Access to quality and affordable health services is a fundamental human right. However, challenges to the financing of health care services have persisted especially in developing countries. Financial resources are crucial for purposes of buying medicines and supplies, construction of health facilities, and payment of health workers among others . But for most developing countries, health care funding is heavily reliant on out-of-pocket expenditure which limits access to quality health services especially for the poor plus increased disease burden and poverty. Out-of-pocket payments per capita grew from US$ 14 in 2000 to US$ 18 in 2017 in low-income countries . Therefore, there is a need for more reliable, affordable, and sustainable approaches to financing health services to achieve universal health coverage under Goal 3 of the Sustainable Development Goals (SDGs).
Health insurance (HI) presents one of the possible solutions to help address the high and ever-increasing health care costs. HI is a means of making periodic prepayments to enable one to receive health services when the need arises without paying out-of-pocket . The increased interest in HI can be partly attributed to the need by countries to reduce the high dependence on out-of-pocket expenditure as a health service financing mechanism . Except for Uganda, other East African countries have implemented National Health Insurance (NHI) schemes placing them a step ahead towards achieving the World Health Organization (WHO) maximum household health expenditure percentage which stands at 15% of Current Health Expenditure (CHE).
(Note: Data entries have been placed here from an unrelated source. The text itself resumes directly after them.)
Lemma run_each_unbound body ts P T H :
  unbound ts T -> each_thread body ts (hst s (k_dcs s) (k_nodes s) P T H) =
    Val tt (hst s (k_dcs s) (k_nodes s) P T H).
Proof using.
  induction ts as [|t ts IH]; intros Hu; cbn [each_thread]; [done|].
  destruct (Hu t (list_elem_of_here _ _)) as (k & Hk & Hn).
  rewrite (ex_bind _ _ _ _ _ (hx_rd_task _ _ _ _ _ _ _ _ Hk)), Hn. apply IH.
  intros t' Ht'. apply Hu. by apply list_elem_of_further.
Qed.

Section Leaving.
Context (t : Z) (ts : list Z) (kt : task_t).
Context (Hpt : p_task z = Some t) (Hth : threads t = t :: ts) (Hts : t ∉ ts).
Context (Hkt : k_tasks s !! t = Some kt) (Hbt : task_proc kt = Some p).
Context (Hun : unbound ts (k_tasks s)).
Context (Hs1 : NoDup (p_list z)) (Hs2 : p ∉ p_list z).
Context (Hs3 : forall x, x ∈ p_list z ->
  exists y, k_procs s !! x = Some y /\ p_link y = Some p /\ IT_IS_LOCAL y = true).
Context (Hw1 : NoDup (p_mlist z)) (Hw2 : p ∉ p_mlist z).
Context (Hw3 : forall x, x ∈ p_mlist z ->
  exists y, k_procs s !! x = Some y /\ p_mlink y = Some p).

Definition task_left : gmap Z task_t := <[t := kt <| task_proc := None |> <| t_usage ::= Z.pred |>]> (k_tasks s).

Lemma unbound_left : unbound ts task_left.
Proof using Hts Hun.
  intros t' Ht'. unfold task_left. rewrite lookup_insert_ne by congruence. by apply Hun.
Qed.

Lemma send_released_mlink y : p_mlink (send_released y) = p_mlink y.
Proof using. unfold send_released, woken. by destruct (_ =? 0). Qed.

Lemma departed_fields n :
  p_list (departed n z) = p_list z /\ p_mlist (departed n z) = p_mlist z /\
  p_endpoint (departed n z) = p_endpoint z.
Proof using. unfold departed. by destruct (_ =? PROC_RUNNING). Qed.

Lemma run_depart n :
  old_thread n t p (hst s (k_dcs s) (k_nodes s) (k_procs s) (k_tasks s) [L_DC d]) =
  (flush_sending_list p ;; flush_migr_list p ;; WUNLOCK_PROC p)
    (HS (<[p := departed n z]> (k_procs s)) task_left).
Proof using Hc Hkt.
  pose proof (mc_proc _ _ _ _ _ _ _ _ Hc) as Hz. unfold old_thread, mm_put_task_struct. hm_unfold. h. unfold departed, task_left.
  destruct (_ =? PROC_RUNNING); h; by rewrite !insert_insert_eq.
Qed.

Lemma run_old_thread n :
  exists P', old_thread n t p (hst s (k_dcs s) (k_nodes s) (k_procs s) (k_tasks s) [L_DC d]) =
      Val tt (hst s (k_dcs s) (k_nodes s) P' task_left [L_DC d]) /\
    P' !! p = Some ((departed n z) <| p_list := [] |> <| p_mlist := [] |>) /\
    forall q, q <> p -> P' !! q = released q <$> k_procs s !! q.
Proof using Hc Hkt Hs1 Hs2 Hs3 Hw1 Hw2 Hw3.
  rewrite run_depart. destruct (departed_fields n) as (El & Em & Ee).
  generalize dependent (departed n z). intros dz El Em Ee.
  destruct (run_flush_sending_list s (k_dcs s) (k_nodes s) task_left d p
    (<[p := dz]> (k_procs s)) dz) as (P1 & Hr1 & Hp1 & Hq1).
  { x_look. } { by rewrite El. } { by rewrite El. }
  { intros x Hx. rewrite El in Hx. rewrite lookup_insert_ne by congruence. by apply Hs3. }
  destruct (run_flush_migr_list s (k_dcs s) (k_nodes s) task_left d p P1
    (dz <| p_list := [] |>)) as (P2 & Hr2 & Hp2 & Hq2); [done| | |..].
  { cbn. by rewrite Em. } { cbn. by rewrite Em. }
  { cbn. rewrite Em. intros x Hx. destruct (Hw3 x Hx) as (y & Hy & Hyl).
    rewrite Hq1 by congruence. rewrite lookup_insert_ne, Hy by congruence.
    destruct (decide _); eexists; split; try done. by rewrite send_released_mlink. }
  exists P2. split_and!; [|done|].
  - rewrite (ex_bind _ _ _ _ _ Hr1), (ex_bind _ _ _ _ _ Hr2). unfold WUNLOCK_PROC. h_end.
  - intros q Hqp. rewrite Hq2, Hq1, lookup_insert_ne by done.
    change (p_mlist (dz <| p_list := [] |>)) with (p_mlist dz).
    change (p_endpoint (dz <| p_list := [] |>)) with (p_endpoint dz).
    rewrite Em, Ee, El. unfold released.
    destruct (k_procs s !! q); destruct (decide (q ∈ p_mlist z)), (decide (q ∈ p_list z));
      unfold fmap, option_fmap, option_map; reflexivity.
Qed.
As of 2015/16, this stood at 37% for Uganda . Currently, a section of the population is voluntarily covered by private health insurance (PHI) schemes where the highest proportion is covered by their employers and the remainder paying their own HI premiums.
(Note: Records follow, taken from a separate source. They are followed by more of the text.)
(* ===== verification/VcopyScenario.v ===== *)
(** * Copies in the concrete kernel

    The client of [Scenario] copies from its memory to the server's, which is
    blocked receiving; then it has the server's memory copied to the remote
    process, which does not answer; and it copies to a server that migrates. *)

From S2P Require Import Prelude Types Endpoint Copy Kernel Hoare Utils IpcCommon Exec Scenario.
From S2P Require Import Unbind Hyper HyperFlow Vcopy Migrate VcopyFlow MigrateScenario.

Definition task105 : task_t := task_of client 1 105.
Definition task106 : task_t := task_of server 2 106.
Definition client_v : proc := local_desc 5 105.
Definition server_v : proc := rts_set BIT_RECEIVING (local_desc 6 106).

(** The copy buffer of 1000 bytes makes six parts of a copy of 5000. *)
Definition kernel_v : kstate :=
  (set_proc server server_v kernel0) <| k_pages := two_spaces |> <| k_max_copybuf := 1000 |>.

Definition vcall : call := C_RCVRQST 0 0.

Lemma calls_v : calls_as kernel_v 105 client client_v task105 dc0.
Proof. split; try (vm_compute; reflexivity). vm_compute; split; [discriminate|reflexivity]. Qed.

Lemma copy_self_v : copy_self kernel_v client client_v dc0.
Proof. split; vm_compute; reflexivity. Qed.

Lemma copy_dst_v : copy_dst kernel_v client client_v dc0 6 server server_v.
Proof.
  split; [split|vm_compute; reflexivity..]; try (vm_compute; reflexivity);
    try (vm_compute; discriminate); vm_compute; (split; [discriminate|reflexivity]).
Qed.

Lemma local_loop_whole_witness :
  local_loop 5000 client 100 server 3000 5000 kernel_v =
    let r := usr2usr_loop 5000 NONE 1 100 2 3000 5000 two_spaces in
    Val (fst r) (kernel_v <| k_pages := snd r |>).
Proof.
  apply (local_loop_whole kernel_v client server 1 2 105 106 100 3000 5000).
  - exists client_v, 105, task105. split_and!; vm_compute; reflexivity.
  - exists server_v, 106, task106. split_and!; vm_compute; reflexivity.
  - lia.
  - vm_compute; split; [reflexivity|discriminate].
  - exact two_spaces_wf.
Defined.

Lemma vcopy_self_exact_witness :
  exists m',
    mm_vcopy 105 vcall SELF 100 6 3000 5000 kernel_v =
      Exit (X_RET OK) (kernel_v <| k_pages := m' |>
        <| k_procs ::= <[client := client_v <| p_rcode := OK |> <| p_lclcopy ::= ulong_inc |>]> |>) /\
    copied two_spaces m' 1 100 2 3000 5000.
Proof.
  apply (vcopy_self_exact kernel_v 105 client client_v task105 dc0 6 server server_v vcall 100 3000 5000
    106 task106).
  - exact calls_v.
  - exact copy_dst_v.
  - exact copy_self_v.
  - vm_compute; reflexivity.
  - vm_compute; reflexivity.
  - vm_compute; split; discriminate.
  - vm_compute; reflexivity.
  - vm_compute; reflexivity.
  - vm_compute; discriminate.
  - vm_compute; discriminate.
  - vm_compute; split; [reflexivity|discriminate].
  - exact two_spaces_wf.
  - intros b Hb. apply two_spaces_page; [by left|lia].
  - intros b Hb. apply two_spaces_page; [by right|lia].
Defined.

(** ** The server migrates *)

Definition server_w : proc := rts_set BIT_MIGRATE server_v.
Definition kernel_x : kstate := set_proc server server_w kernel_v.

Lemma vcopy_waits_with_dc_witness :
  exists f s1,
    mm_vcopy 105 vcall SELF 100 6 3000 5000 kernel_x = Exit (X_WAIT (W_VCOPY V_MIGR_DST f)) s1 /\
    k_held s1 = [L_DC 0] /\
    mm_migrate lone 105 MIGR_COMMIT 0 0 6 1 s1 = Exit (X_FAULT (F_SELF_DEADLOCK (L_DC 0))) s1.
Proof.
  destruct (vcopy_waits_with_dc kernel_x 105 client client_v task105 dc0 6 server server_w vcall 100 3000
    5000) as (f & s1 & H1 & H2 & H3).
  - split; try (vm_compute; reflexivity). vm_compute; split; [discriminate|reflexivity].
  - split; try (vm_compute; reflexivity); [vm_compute; split; [discriminate|reflexivity]|].
    vm_compute; discriminate.
  - split; vm_compute; reflexivity.
  - vm_compute; reflexivity.
  - vm_compute; reflexivity.
  - vm_compute; split; discriminate.
  - vm_compute; reflexivity.
  - vm_compute; reflexivity.
  - exists f, s1. split; [exact H1|]. split; [exact H2|]. apply (H3 lone MIGR_COMMIT). by left.
Defined.

(** ** The client has the server's memory copied to the remote process *)

Definition run_third : res Empty_set := mm_vcopy 105 vcall 6 100 7 200 50 kernel_v.
Definition kernel_t : kstate := exit_state run_third.
Definition frame_t : vframe := mk_vframe client server faraway 0 4 5 6 7 100 200 50 50.

Lemma run_third_eq : run_third = Exit (X_WAIT (W_VCOPY V_COPYIN frame_t)) kernel_t.
Proof. vm_compute. reflexivity. Qed.

Lemma third_party_error_hangs_witness :
  run_third = Exit (X_WAIT (W_VCOPY V_COPYIN frame_t)) kernel_t /\
  exists s1,
    resume_vcopy V_COPYIN frame_t 0 kernel_t = Exit (X_WAIT (W_VCOPY_ONCOPY V_COPYIN frame_t)) s1 /\
    resume_oncopy V_COPYIN frame_t s1 = Exit (X_WAIT (W_VCOPY_ONCOPY V_COPYIN frame_t)) s1.
Proof.
  split; [exact run_third_eq|].
  destruct (third_party_error_hangs kernel_t V_COPYIN frame_t server faraway
    (at_ptr kernel_t client) (at_ptr kernel_t server) (at_ptr kernel_t faraway) 0)
    as (s1 & H1 & H2 & _).
  - vm_compute; reflexivity.
  - vm_compute; reflexivity.
  - vm_compute; reflexivity.
  - vm_compute; reflexivity.
  - vm_compute; reflexivity.
  - discriminate.
  - discriminate.
  - discriminate.
  - vm_compute; reflexivity.
  - vm_compute; discriminate.
  - exists s1. split; [exact H1|exact H2].
Defined.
In Uganda, the proportion of women and men with HI improved slightly from 1% and 2%, respectively, in 2011 to 6% each in 2016  which is still very low. Several studies have been carried out to assess willingness to pay for HI [7, 8, 9] but this is preceded by the willingness to join. Some of the factors reported influencing willingness to join HI include household education status, the experience of borrowing for medical expenses, sex of household head, household animal asset [10, 11, 12], socioeconomic status , age family size, community-level horizontal trust, individual social capital , employment status . This calls for a need to ascertain possible factors that could explain the willingness or unwillingness to join health insurance schemes among the population.
This paper aimed to identify factors associated with willingness to join a health insurance scheme among females in Uganda.